I have caught many different hybrids of trout, cutt-bow (cutthroat rainbow) being the most common; even more common to me than a pure rainbow. I have also caught tiger trout (brown/brook) in places that AREN'T stocked with them. I have also caught a brown,brook,cutthroat,rainbow trout mix, and almost any mix you can imagine, all in places which are not stocked. I believe this is possible because there are a fair amount of fall run rainbows and cutts, and a fair amount of spring run browns and brooks, although fewer than the fall run rainbows and cutts.
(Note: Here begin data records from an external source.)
(* ===== verification/RunReads.v ===== *)
(** * Reading the run journal, and the host-call ledger

    A page of [listEvents] is a slice of the log of its run, and the ledger of host calls
    ([store.ts]) keeps to its ceiling whatever calls come. *)
From S2P Require Import Prelude Js SafeJson ActionResults SessionTables RunTables RunEvents Confirmations Db Discriminators Plan Journal Store ConfirmStore RunStore RunLife.
From S2P Require RunBudget.
Open Scope Z_scope.
#[local] Arguments u : simpl never.
#[local] Existing Instance RunBudget.RunPhase_dec.

(** ** A page is a slice of the log *)

(** Consecutive numbers from [b + 1]. *)
Definition numbered_from (b : Z) (l : list RunEventRow) : Prop :=
  ∀ i e, l !! i = Some e → e.(event_sequence) = b + Z.of_nat i + 1.

Lemma numbered_tail b e l : numbered_from b (e :: l) → e.(event_sequence) = b + 1 ∧ numbered_from (b + 1) l.
Proof.
  intros H. split; [rewrite (H 0%nat e eq_refl); lia|]. intros i e2 Hi. rewrite (H (S i) e2 Hi). lia.
Qed.

Lemma filter_after after b l :
  numbered_from b l → filter (λ e, (after <? e.(event_sequence)) = true) l = drop (Z.to_nat (after - b)) l.
Proof.
  revert b. induction l as [|e l IH]; intros b H; [by rewrite drop_nil|].
  apply numbered_tail in H as [He H]. rewrite filter_cons, He.
  destruct (decide (after ≤ b)) as [Hle|Hlt].
  - rewrite decide_True by lia. replace (Z.to_nat (after - b)) with 0%nat by lia. simpl.
    rewrite (IH _ H). replace (Z.to_nat (after - (b + 1))) with 0%nat by lia. done.
  - rewrite decide_False by lia. rewrite (IH _ H).
    replace (Z.to_nat (after - b)) with (S (Z.to_nat (after - (b + 1)))) by lia. done.
Qed.

Lemma numbered_drop b n l : numbered_from b l → numbered_from (b + Z.of_nat n) (drop n l).
Proof. intros H i e. rewrite lookup_drop. intros Hi. rewrite (H _ _ Hi). lia. Qed.
Lemma numbered_take b n l : numbered_from b l → numbered_from b (take n l).
Proof. intros H i e [Hi _]%lookup_take_Some. by apply H. Qed.

Lemma numbered_sorted b l : numbered_from b l → StronglySorted event_le l.
Proof.
  revert b. induction l as [|e l IH]; intros b H; [constructor|]. apply numbered_tail in H as [He H].
  constructor; [by eapply IH|]. apply Forall_lookup. intros i e2 Hi. unfold event_le. rewrite He, (H _ _ Hi). lia.
Qed.

#[local] Instance event_le_total : Total event_le.
Proof. intros a b. unfold event_le. lia. Qed.
#[local] Instance event_le_trans : Transitive event_le.
Proof. intros a b c. unfold event_le. lia. Qed.

Lemma numbered_merge_sort b l : numbered_from b l → merge_sort event_le l = l.
Proof.
  intros H. apply (StronglySorted_unique_strong event_le).
  - intros e1 e2 H1 H2 L1 L2. rewrite merge_sort_Permutation in H1.
    apply list_elem_of_lookup in H1 as [i Hi], H2 as [j Hj]. unfold event_le in *.
    rewrite (H _ _ Hi), (H _ _ Hj) in *. assert (i = j) as -> by lia. congruence.
  - apply StronglySorted_merge_sort; apply _.
  - by eapply numbered_sorted.
  - apply merge_sort_Permutation.
Qed.

(** The events of a run carry its owner. *)
Lemma in_scope_events x d r :
  journal_ok d → scoped_run x d = Some r →
  filter (λ e, in_scope_event x e = true) d.(run_tables).(run_events) = events_for (key_of_scope x) d.
Proof.
  intros Hok Hr. apply scoped_run_some in Hr as [Hr Hs].
  assert (∀ e, e ∈ d.(run_tables).(run_events) → in_scope_event x e = event_of x.(scope_session) x.(scope_run) e) as He.
  { intros e He. unfold in_scope_event. destruct (event_of _ _ e) eqn:Ee; [|done]. simpl.
    destruct (journal_rows d Hok e He) as [_ Hin]. unfold event_of in Ee. unfold run_in_scope in Hin. zbool.
    repeat match goal with H : bool_decide _ = true |- _ => apply bool_decide_eq_true in H end.
    rewrite H, H0 in Hin. change (scope_session x, scope_run x) with (key_of_scope x) in Hin. rewrite Hr in Hin.
    unfold in_run_scope in Hs. zbool. repeat match goal with H : bool_decide _ = true |- _ => apply bool_decide_eq_true in H end.
    rewrite !bool_decide_eq_true_2 by congruence. done. }
  unfold events_for. simpl. revert He. induction d.(run_tables).(run_events) as [|e l IH]; intros He; [done|].
  rewrite !filter_cons, (He e) by set_solver. rewrite IH by set_solver. done.
Qed.

(** The log that remains after a number, as pages read it. *)
Definition remaining (x : AssistantRunScope) (after : Z) (d : db) : list RunEventPayload :=
  drop (Z.to_nat after) (log_of (key_of_scope x) d).


(** The rows beside what the log holds for them. *)
Notation read_row := (λ e : RunEventRow, RunEvents.payload_of e.(event_type) e.(payload_json)).

Lemma rows_read (l : list RunEventRow) :
  (∀ e, e ∈ l → ∃ p, event_row e p) → Forall2 event_row l (omap read_row l).
Proof.
  induction l as [|e l IH]; intros H; [constructor|]. destruct (H e ltac:(set_solver)) as [p Hp].
  simpl. rewrite (event_row_read _ _ Hp). constructor; [done|]. apply IH. set_solver.
Qed.
Lemma log_rows k d : journal_ok d → Forall2 event_row (events_for k d) (log_of k d).
Proof. intros Hok. apply rows_read. intros e [_ He]%list_elem_of_filter. by apply (journal_rows d Hok). Qed.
Has anyone else caught these hybrids in non-stocked places, and how is it possible that they can even exist to reproduce???????
I know this thread is ancient but I would love to hear about and see a Brown, brook, cutthroat, bow mix because it is just about theoreticaly impossible for it to happen...Browns and Brookies spawn in the Fall, Cutts and Bows spawn in the spring... I am not trying to start an argument here but it doesn't sound like it could happen... I have had a great interest in Hybrids for a long time and Have caught all except for the cutbow... The only hybrid I know of that happens in nature with any regularity besides the Cutbow is a Splake, Brookie/Laker mix and the splake themselves can reproduce but with a very low success rate.. Tiger trout are completely sterile and out of the hundred or so tiger trout I have caught  not one single one of them has even closely resembled a brook trout.. They literaly have Tiger like markings except they are silver and black.. I really just want to see the Brown,Brook,Cutthroat,Bow mix but I don't think I am going to...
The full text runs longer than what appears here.